Attempted synthesis and biochemical evaluation of non-steroidal estrone sulfatase inhibitors

The use of inhibitors in the treatment of hormone dependent breast is discussed. Particular emphasis is placed on the inhibition of the enzymes 17[beta]- hydroxysteriod dehydrogenase, aromatase, and estrone sulfatase. The molecular modelling of known inhibitors has been undertaken in an attempt to develop a better understanding of the estrone sulfatase active site. The superimpositioning study has allowed us to firstly, rationalise the inhibitory activity of a number of inhibitors. Secondly, deliberated that the sulfonate group is the primary requirement for potent inhibition.

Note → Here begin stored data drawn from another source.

(** [next_param] at the rest [s] of the line. *)
Lemma next_param_blank pre sp r :
  Forall (fun c => isspace c = true) sp ->
  exists p q, next_param (pre ++ sp ++ 0 :: r) (Some (length pre)) = Some (false, p, q).
Proof.
  intros HF. unfold next_param. destruct sp as [|c sp].
  - cbn [app]. rewrite lookup_at. by eauto.
  - inversion HF as [|? ? Hc HF']; subst. cbn [app]. rewrite lookup_at. cbn [mbind option_bind].
    pose proof (isspace_0 c Hc) as H0. apply Z.eqb_neq in H0 as ->. rewrite drop_app_length.
    change (c :: sp ++ 0 :: r) with ((c :: sp) ++ 0 :: r). rewrite skip_spaces by done. cbn [mbind option_bind].
    rewrite lookup_app_r by lia. rewrite Nat.add_comm, Nat.add_sub.
    rewrite lookup_at. cbn. by eauto.
Qed.

Lemma next_param_word pre sp c s r :
  Forall (fun c => isspace c = true) sp -> isspace c = false -> Forall (fun c => c <> 0) (c :: s) ->
  next_param (pre ++ (sp ++ c :: s) ++ 0 :: r) (Some (length pre)) =
  Some (true, Some (length pre + length sp)%nat,
        Some (length pre + length sp + length (token s (toggle 0 c)).1)%nat).
Proof.
  intros HF Hc HN. inversion_clear HN as [|? ? Hc0 HN']. unfold next_param.
  assert (E1 : exists x, (pre ++ (sp ++ c :: s) ++ 0 :: r) !! length pre = Some x /\ x <> 0).
  { destruct sp as [|x sp]; cbn [app]; rewrite lookup_at; eexists; split; [done|done|done|].
    inversion HF; subst. by apply isspace_0. }
  destruct E1 as (x & -> & Hx). cbn [mbind option_bind]. apply Z.eqb_neq in Hx as ->.
  rewrite drop_app_length, <- app_assoc. cbn [app]. rewrite skip_spaces by done. cbn [mbind option_bind].
  rewrite app_assoc, <- length_app, lookup_at. cbn [mbind option_bind]. pose proof Hc0 as Hc1. apply Z.eqb_neq in Hc1 as ->.
  replace (drop (S (length (pre ++ sp))) ((pre ++ sp) ++ c :: s ++ 0 :: r)) with (s ++ 0 :: r).
  2:{ change (c :: s ++ 0 :: r) with ([c] ++ (s ++ 0 :: r)). rewrite app_assoc, drop_app_length'; [done|].
      rewrite (length_app (pre ++ sp)). simpl. lia. }
  assert (Eq : (if c =? SQUOTE then 1 else if c =? DQUOTE then 2 else 0) = toggle 0 c).
  { unfold toggle. repeat case_match; done. }
  rewrite Eq, scan_token by done. cbn. repeat f_equal. lia.
Qed.

(** The cell after a word, and where the next search starts. *)
Lemma after_word pre w t r :
  Forall (fun c => c <> 0) t ->
  exists x, (pre ++ (w ++ t) ++ 0 :: r) !! (length pre + length w)%nat = Some x /\
    (x = 0 /\ t = [] \/ x <> 0 /\ exists t', t = x :: t') /\
    (if x =? 0 then (length pre + length w)%nat else S (length pre + length w)) = length (pre ++ w ++ take 1 t) /\
    pre ++ (w ++ t) ++ 0 :: r = (pre ++ w ++ take 1 t) ++ tail t ++ 0 :: r.
Proof.
  intros HF. destruct t as [|x t].
  - exists 0. rewrite !app_nil_r, app_assoc, <- length_app, lookup_at. split_and!; [done|by left|done|done].
  - inversion_clear HF as [|? ? Hx HF']. exists x. rewrite <- app_assoc, app_assoc, <- length_app.
    cbn [app]. rewrite lookup_at. apply Z.eqb_neq in Hx as Hx'. rewrite Hx'. split_and!; [done|right; eauto| |].
    + cbn [take]. rewrite take_0, !length_app. simpl. lia.
    + cbn [take tail]. rewrite take_0. by rewrite <- !app_assoc.
Qed.
(** One call of [child_read_data]. *)
Lemma read_data_spec m st s rd :
  stream_wf st -> ample_memory m -> read_ok rd ->
  exists keep st' s' t1 t2 dropped lost,
    child_read_data cb m st s rd = Some (keep, st', s', t1 ++ t2, dropped ++ lost) /\ stream_wf st' /\
    t1 ++ dropped ++ t2 ++ lost ++ buffered st' = buffered st ++ read_bytes m st s rd /\
    (dropped <> [] -> t1 = [] /\ buffLen st = READ_BUFF_MAX /\ ~ took (cb CHILD_BUFF_NOROOM (buffered st) s)) /\ (keep = true -> lost = []).
Proof.
  intros Hwf Hm Hrd. unfold child_read_data, read_bytes.
  destruct (make_room_spec m st s Hwf Hm) as (st1 & s1 & t & dropped & -> & W1 & [b Eb] & L1 & B1 & D1).
  destruct (Z.ltb_spec (buffLen st1) (buffCap st1)) as [_|?]; [|lia]. cbn [negb]. rewrite Eb.
  specialize (Hrd (buffCap st1 - buffLen st1)). destruct (rd (buffCap st1 - buffLen st1)) as [again| |bytes].
  - exists again, st1, s1, t, [], dropped, []. rewrite !app_nil_r. split_and!; done.
  - destruct (drain_spec CHILD_BUFF_CLOSING (Datatypes.S (Z.to_nat (buffLen st1))) st1 s1 t W1) as (st2 & s2 & more & E & W & C & _); [lia|].
    unfold drain. rewrite E. eexists false, _, s2, t, more, dropped, (buffered st2). split; [done|]. split.
    { destruct (sbuff st2); [done|exact W]. }
    split; [|split; [done|done]].
    replace (buffered (match sbuff st2 with Some _ => stream_init | None => st2 end)) with (@nil Z).
    2:{ destruct (sbuff st2) eqn:E2; [done|]. unfold buffered. rewrite E2. cbn [from_option]. by rewrite take_nil. }
    rewrite !app_nil_r, C. exact B1.
  - destruct (put_bytes st1 b bytes W1 Eb Hrd) as (b' & -> & W' & B'). cbv zeta in W', B'. set (st1' := Stream _ _ _) in *.
    destruct (drain_spec CHILD_BUFF_NORM (Datatypes.S (Z.to_nat (buffLen st1'))) st1' s1 t W') as (st2 & s2 & more & E & W & C & _); [lia|].
    unfold drain. rewrite E. eexists true, _, s2, t, more, dropped, []. rewrite app_nil_r. split; [done|]. split; [exact W|].
    split; [|done]. cbn [app]. rewrite C, B', !app_assoc. f_equal. rewrite <- app_assoc. exact B1.
Qed.
Lemma register_one t m p c override :
  reg_wf t m -> infos t !! p = Some c -> is_command t p = true ->
  let t' := CMD_register_command definition_for_type true true t (Some p) override in
  reg_wf t' (match numbered t p with Some num => register_spec m num p override | None => m end) /\
  infos t' = <[p := resolved c]> (infos t) /\
  xdrDatareqList t' = (match numbered t p with Some _ => [] | None => [p] end) ++ xdrDatareqList t /\
  errs t' = errs t /\ xdrErrorHash t' = xdrErrorHash t.
Proof.
  intros Hwf Hp Hcmd. unfold CMD_register_command, is_command, numbered in *. rewrite Hp in *.
  assert (Hkey : forall x, xdr_cmd_key_for_data (infos t) x
                          = xdr_cmd_key_for_data (<[p := resolved c]> (infos t)) x).
  { intros x. apply plain_key. symmetry. by apply plain_resolved. }
  destruct (Z.eqb_spec (command c) 0) as [E0|E0]; cbn [negb orb] in *.
  - rewrite Hcmd. set (t1 := with_datareq _ _).
    assert (Hp1 : infos t1 !! p = Some c) by done.
    assert (Hrest : xdrCommandHash (set_par t1 p c) = xdrCommandHash t /\
                    xdrDatareqList (set_par t1 p c) = p :: xdrDatareqList t /\
                    errs (set_par t1 p c) = errs t /\ xdrErrorHash (set_par t1 p c) = xdrErrorHash t)
      by (unfold set_parameter; by destruct (negb _)).
    destruct Hrest as (R1 & R2 & R3 & R4). unfold reg_wf. rewrite R1, R2, (set_parameter_infos t1 p c Hp1).
    split_and!; try done. by eapply stands_ext.
  - set (t1 := match xdrCommandHash t with Some _ => t | None => _ end).
    destruct (stands_create _ _ _ Hwf) as (h & Eh & Hh).
    assert (E1 : xdrCommandHash t1 = Some h /\ infos t1 = infos t /\ xdrDatareqList t1 = xdrDatareqList t /\
                 errs t1 = errs t /\ xdrErrorHash t1 = xdrErrorHash t)
      by (unfold t1; destruct (xdrCommandHash t) eqn:Et; split_and!; cbn [with_commands with_cleanup xdrCommandHash infos xdrDatareqList errs xdrErrorHash]; congruence).
    clearbody t1. destruct E1 as (E1 & E2 & E3 & E4 & E5). rewrite E1.
    assert (Hp1 : infos t1 !! p = Some c) by (by rewrite E2).
    assert (R : xdrCommandHash (set_par t1 p c) = Some h /\ xdrDatareqList (set_par t1 p c) = xdrDatareqList t /\
                errs (set_par t1 p c) = errs t /\ xdrErrorHash (set_par t1 p c) = xdrErrorHash t)
      by (unfold set_parameter; by destruct (negb _)).
    pose proof (set_parameter_infos t1 p c Hp1) as R5. rewrite E2 in R5.
    destruct R as (R1 & R2 & R3 & R4). set (t2 := set_par t1 p c) in *. clearbody t2. rewrite R1.
    apply (stands_ext _ _ _ _ Hkey) in Hh. rewrite <- R5 in Hh. set (key := xdr_cmd_key_for_data (infos t2)) in *.
    assert (Hkp : key p = command c).
    { unfold key, xdr_cmd_key_for_data. rewrite R5, lookup_insert_eq. unfold resolved. by destruct (params c =? 0). }
    rewrite (stands_find key (Some h) m (command c) Hh). unfold register_spec, reg_wf.
    destruct (m !! command c) as [q|] eqn:Em.
    + rewrite bool_decide_eq_false_2 by done. rewrite orb_false_r.
      destruct override; cbn [with_commands xdrCommandHash infos xdrDatareqList errs xdrErrorHash app]; split_and!; try done.
      * pose proof (stands_add key _ _ p (stands_remove key h m (command c) Hh E0)) as Ha.
        rewrite Hkp, lookup_delete_eq, decide_True, insert_delete_eq in Ha by done. exact Ha.
      * by rewrite R1.
    + rewrite bool_decide_eq_true_2 by done. rewrite orb_true_r. cbn [with_commands xdrCommandHash infos xdrDatareqList errs xdrErrorHash app].
      split_and!; try done.
      pose proof (stands_add key h m p Hh) as Ha. rewrite Hkp, decide_True in Ha by done. exact Ha.
Qed.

Thirdly, hypothesised that the phenyl ring is not required for inhibitory activity and finally, considered that the importance of the hydrogen bonding group(s) within the ES active site corresponding to the C-17 area of the steroidal backbone. These hypotheses were then investigated through the attempted synthesis of the alkyl sulfamate and phosphonates. The latter proved difficult to synthesise although a number of sulfonates (methane- and amino-sulfonate) were synthesised and subsequently evaluated using placental microsomal enzyme. The biochemical evaluation showed these compounds to be poor inhibitors. However, a simple substituted ethyl alcohol based inhibitor was discovered to possess good inhibitory activity, possessing an IC[sub]50 valve of 0.74mM. This has allowed us to design and synthesis further novel and highly potent inhibitors of estrone sulfatase further novel and highly potent inhibitor of estrone sulfatase (not considered within the present study).